A narrow focus on the gross domestic product as a measure of well-being is misleading, but economic growth is still important to achieve prosperity and sustainability

In the past, too much emphasis has sometimes been placed on gross domestic product (GDP) as a measure of well-being. Other indicators – such as health, education, CO2 emissions or the sustainable use of natural resources are equally important and should complement GDP. However, a complete departure from GDP or an end to economic growth would not be good ideas. Economic growth is an important determinant of prosperity and sustainability.

Gross domestic product (GDP) provides a good and useful measure of the goods and services sold in a country. It is therefore a rough indicator of material well-being and is useful for economic policy. However, GDP also has disadvantages: Unpaid housework and care work, for example, are not recorded, nor is all voluntary work. Negative effects, for example on the environment, are not really taken into account. It is therefore important to consider additional indicators, which take in particular social and environmental sustainability into account (for instance, the OECD Better Life Index). However, some want to go further and establish a so-called post-growth society. But what does economic growth actually mean?

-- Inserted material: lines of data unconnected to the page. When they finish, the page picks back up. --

(* ===== verification/Rebalancer.v ===== *)
(** * Rebalancer: when shards are split and merged (pkg/partition/rebalancer.go)

    The rebalancer compares the statistics of each shard with its limits and
    queues actions for an operator; it does not carry them out.  Times are
    nanoseconds, request rates are floats.  The ticker loop, the reason texts
    and console output are left out. *)

From S2P Require Import Prelude GoSort Float64 Bytes ShardMap.

Record ShardStats := mkShardStats {
  ss_ShardID : Z;
  ss_SizeBytes : Z;
  ss_RPS : float64;
  ss_LeaderNode : string;
  ss_LastSplit : Z;
  ss_LastMerge : Z;
}.

Record RebalancerConfig := mkRebalancerConfig {
  rbc_MaxShardSize : Z;
  rbc_MinShardSize : Z;
  rbc_MaxShardRPS : float64;
  rbc_CheckInterval : Z;
  rbc_SplitCooldown : Z;
}.

Definition DefaultRebalancerConfig : RebalancerConfig :=
  mkRebalancerConfig (256 * 1024 * 1024) (10 * 1024 * 1024) (f64 10000) 30000000000 300000000000.

Inductive RebalanceActionType := ActionSplit | ActionMerge | ActionMove.

Record RebalanceAction := mkAction {
  ra_Type : RebalanceActionType;
  ra_ShardID : Z;
  ra_SplitKey : string;
  ra_TargetNode : string;
  ra_MergePeer : Z;
}.

Record Rebalancer := mkRebalancer {
  rb_config : RebalancerConfig;
  rb_shardStats : gmap Z ShardStats;
  rb_pendingActions : list RebalanceAction;
}.

Definition NewRebalancer (config : RebalancerConfig) : Rebalancer := mkRebalancer config ∅ [].

Definition UpdateStats (stats : ShardStats) (r : Rebalancer) : Rebalancer :=
  mkRebalancer (rb_config r) (<[ss_ShardID stats := stats]> (rb_shardStats r)) (rb_pendingActions r).

(** [time.Since]: a difference that saturates. *)
Definition time_Since (now t : Z) : Z := Z.max (- two63) (Z.min (two63 - 1) (now - t)).

Definition shouldSplit (now : Z) (stats : ShardStats) (r : Rebalancer) : bool :=
  if time_Since now (ss_LastSplit stats) <? rbc_SplitCooldown (rb_config r) then false
  else (rbc_MaxShardSize (rb_config r) <? ss_SizeBytes stats) || fltb (rbc_MaxShardRPS (rb_config r)) (ss_RPS stats).

Definition shouldMerge (stats : ShardStats) (r : Rebalancer) : bool := ss_SizeBytes stats <? rbc_MinShardSize (rb_config r).

(** The first byte of a key; an empty key has none. *)
Definition first_byte (key : string) : option Z := match bytes_of_string key with [] => None | b :: _ => Some (Z_of_byte b) end.

Definition findSplitKey (shard : ShardDescriptor) : string :=
  if sd_EndKey shard =?s EmptyString then EmptyString
  else
    match first_byte (sd_StartKey shard), first_byte (sd_EndKey shard) with
    | None, Some e => string_of_bytes [byte_of_Z (e / 2)]
    | Some s, Some e => string_of_bytes [byte_of_Z ((s + e) / 2)]
    | _, None => EmptyString
    end.

(** The body of the first loop of [evaluate]. *)
Definition split_action (now : Z) (r : Rebalancer) (shard : ShardDescriptor) : list RebalanceAction :=
  match rb_shardStats r !! sd_ShardID shard with
  | None => []
  | Some stats =>
      if shouldSplit now stats r then
        let splitKey := findSplitKey shard in
        if negb (splitKey =?s EmptyString) then [mkAction ActionSplit (sd_ShardID shard) splitKey EmptyString 0] else []
      else []
  end.

(** The body of the second one. *)
Definition merge_action (r : Rebalancer) (s1 s2 : ShardDescriptor) : list RebalanceAction :=
  match rb_shardStats r !! sd_ShardID s1, rb_shardStats r !! sd_ShardID s2 with
  | Some stats1, Some stats2 =>
      if shouldMerge stats1 r && shouldMerge stats2 r then
        let totalSize := i64 (ss_SizeBytes stats1 + ss_SizeBytes stats2) in
        if totalSize <? rbc_MaxShardSize (rb_config r) then
          [mkAction ActionMerge (sd_ShardID s1) EmptyString EmptyString (sd_ShardID s2)]
        else []
      else []
  | _, _ => []
  end.

Fixpoint merge_actions (r : Rebalancer) (shards : list ShardDescriptor) : list RebalanceAction :=
  match shards with
  | s1 :: ((s2 :: _) as rest) => merge_action r s1 s2 ++ merge_actions r rest
  | _ => []
  end.

Definition evaluate (now : Z) (sm : ShardMap) (r : Rebalancer) : option Rebalancer :=
  allShards ← mapM (shm_heap sm !!.) (All sm);
  let actions := concat (map (split_action now r) allShards) ++ merge_actions r allShards in
  Some (mkRebalancer (rb_config r) (rb_shardStats r) (rb_pendingActions r ++ actions)).

Definition PendingActions (r : Rebalancer) : list RebalanceAction * Rebalancer :=
  (rb_pendingActions r, mkRebalancer (rb_config r) (rb_shardStats r) []).

(** ** Lemmas *)

Lemma tiles_consecutive ds : forall s i a b, tiles s ds -> ds !! i = Some a -> ds !! S i = Some b ->
  sd_EndKey a = sd_StartKey b /\ sd_EndKey a <> EmptyString.
Proof.
  induction ds as [|d ds IH]; intros s i a b Ht Ha Hb; [done|]. destruct Ht as [<- Ht]. destruct ds as [|e ds]; [done|].
  destruct Ht as [Hlt Ht]. destruct i as [|i]; simplify_eq/=; [|by eapply IH]. split; [by destruct Ht|]. by eapply str_lt_not_empty.
Qed.

Lemma merge_actions_elem r ds a : a ∈ merge_actions r ds ->
  exists i s1 s2, ds !! i = Some s1 /\ ds !! S i = Some s2 /\ a ∈ merge_action r s1 s2.
Proof.
  induction ds as [|s1 ds IH]; [by intros ?%elem_of_nil|]. destruct ds as [|s2 ds]; [by intros ?%elem_of_nil|].
  cbn [merge_actions]. intros [Ha|Ha]%elem_of_app; [by exists 0%nat, s1, s2|].
  destruct (IH Ha) as (i & x & y & Hx & Hy & Hin). by exists (S i), x, y.
Qed.

Section sorted.
  Context `{SortSlice}.

(** Neighbours in the slice can be merged. *)
Lemma Merge_neighbours sm ds i a b : shard_inv sm ds -> ds !! i = Some a -> ds !! S i = Some b ->
  exists p sm' ds', Merge (sd_ShardID a) (sd_ShardID b) sm = Some (inr p, sm') /\ shard_inv sm' ds'.
Proof.
  intros Hinv Ha Hb. pose proof Hinv as [Hp Ht Hnd Hid]. destruct (tiles_consecutive _ _ _ _ _ Ht Ha Hb) as [Hab Hne].
  destruct (Forall2_lookup_r _ _ _ _ _ Hp Ha) as (p1 & Hp1 & Hpa). destruct (Forall2_lookup_r _ _ _ _ _ Hp Hb) as (p2 & Hp2 & Hpb).
  assert (Hid1 : shm_shardsByID sm !! sd_ShardID a = Some p1).
  { apply Hid. split; [by eapply list_elem_of_lookup_2|]. unfold id_of. by rewrite Hpa. }
  assert (Hid2 : shm_shardsByID sm !! sd_ShardID b = Some p2).
  { apply Hid. split; [by eapply list_elem_of_lookup_2|]. unfold id_of. by rewrite Hpb. }
  destruct (Merge_inv sm ds (sd_ShardID a) (sd_ShardID b) Hinv) as (r & sm' & ds' & Hm & Hinv').
  { unfold merge_safe. rewrite Hid1. cbn [mbind option_bind]. rewrite Hpa. by apply negb_true_iff, String.eqb_neq. }
  unfold Merge in Hm |- *. rewrite Hid1 Hid2 in Hm |- *. rewrite Hpa in Hm |- *. cbn [mbind option_bind] in Hm |- *. rewrite Hpb in Hm |- *.
  cbn [mbind option_bind] in Hm |- *. rewrite Hab String.eqb_refl in Hm |- *. cbn [negb] in Hm |- *.
  rewrite (proj2 (Nat.eqb_neq _ _) (inv_length Hinv)) in Hm |- *. injection Hm as <- <-. by eexists _, _, _.
Qed.


End sorted.

Definition demo_stats : list ShardStats :=
  [mkShardStats 0 1000 (f64 1) "n1" 0 0; mkShardStats 1 2000 (f64 1) "n2" 0 0; mkShardStats 2 (300 * 1024 * 1024) (f64 1) "n2" 0 0].

Definition demo_rebalancer : Rebalancer := foldr UpdateStats (NewRebalancer DefaultRebalancerConfig) demo_stats.


(** On the initial map both kinds are proposed. *)
Theorem rebalancer_demo :
  (r ← evaluate 1000000000000 (demo_shards 4) demo_rebalancer; Some (PendingActions r).1) =
  Some [mkAction ActionSplit 2 "Z" EmptyString 0; mkAction ActionMerge 0 EmptyString EmptyString 1].
Proof. vm_compute. reflexivity. Qed.

(** The middle of two keys with neighbouring first bytes is the start of the
    shard itself, where a split leaves an empty shard. *)
Theorem split_key_at_start : findSplitKey (mkShard 1 "a" "b" 1 [] EmptyString 1) = "a".
Proof. vm_compute. reflexivity. Qed.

Economic growth occurs when goods or services are offered by one person or company and purchased by others. The sellers have usually created value added for which they are rewarded. For example, a carpenter who makes a table out of wood. Or a hairdresser who has completed an apprenticeship and then offers his or her skills of haircutting. This is also true for more complex goods such as a mobile phone or complicated medical treatments. What is important is that economic growth does not only occur when more goods and services are traded on the market. A significant part of the economic growth we have experienced in recent decades is due to improvements in the quality of goods and services. Cars have become safer, more comfortable and use less energy. Quality – for example in the health sector – has improved through new treatment methods, which may not always be adequately reflected in GDP due to measurement problems. The actual economic growth is therefore perhaps somewhat underestimated by the official data. Thus, economic growth is not just about consuming more and more, but about consuming better. Especially in today’s society, which is strongly characterized by services, resource consumption and environmental pollution should become less important. Intangible characteristics – such as good training, commitment, empathy or creativity – are often central to the quality of a service. This can stimulate economic growth without, for example, leading to higher environmental pollution. So growth and sustainability do not have to be opposites.

Of course, the aim should not be to maximize economic growth. But as long as we live in a free society, economic activity cannot be steered in such a way that no growth is generated. Calls for a zero growth society are difficult to implement simply because people’s freedom would have to be severely restricted to achieve that goal. Every year on New Year’s Day, GDP starts again from zero. It would be surprising if at the end of the year the same figure came out every year. And if the GDP cannot be controlled so precisely anyway, it is better if it increases somewhat rather than decreases compared to the previous year. Growth often happens almost automatically as a result of technological change, which often – although not always – leads to better goods and services. Thus, for a zero-growth society, public and private research activity would probably have to be reduced and universities would have to become significantly smaller.

It is clear that material prosperity, for which GDP is a reasonably good indicator, does not in itself make people happy. Nor does it automatically lead to a socially and environmentally sustainable society. This requires political and social accompanying measures. For example, there must be a price if a person or a company emits CO2 through their behavior. In the long term, however, economic growth is an important – perhaps even a necessary – prerequisite for economic prosperity and a socially and ecologically sustainable society.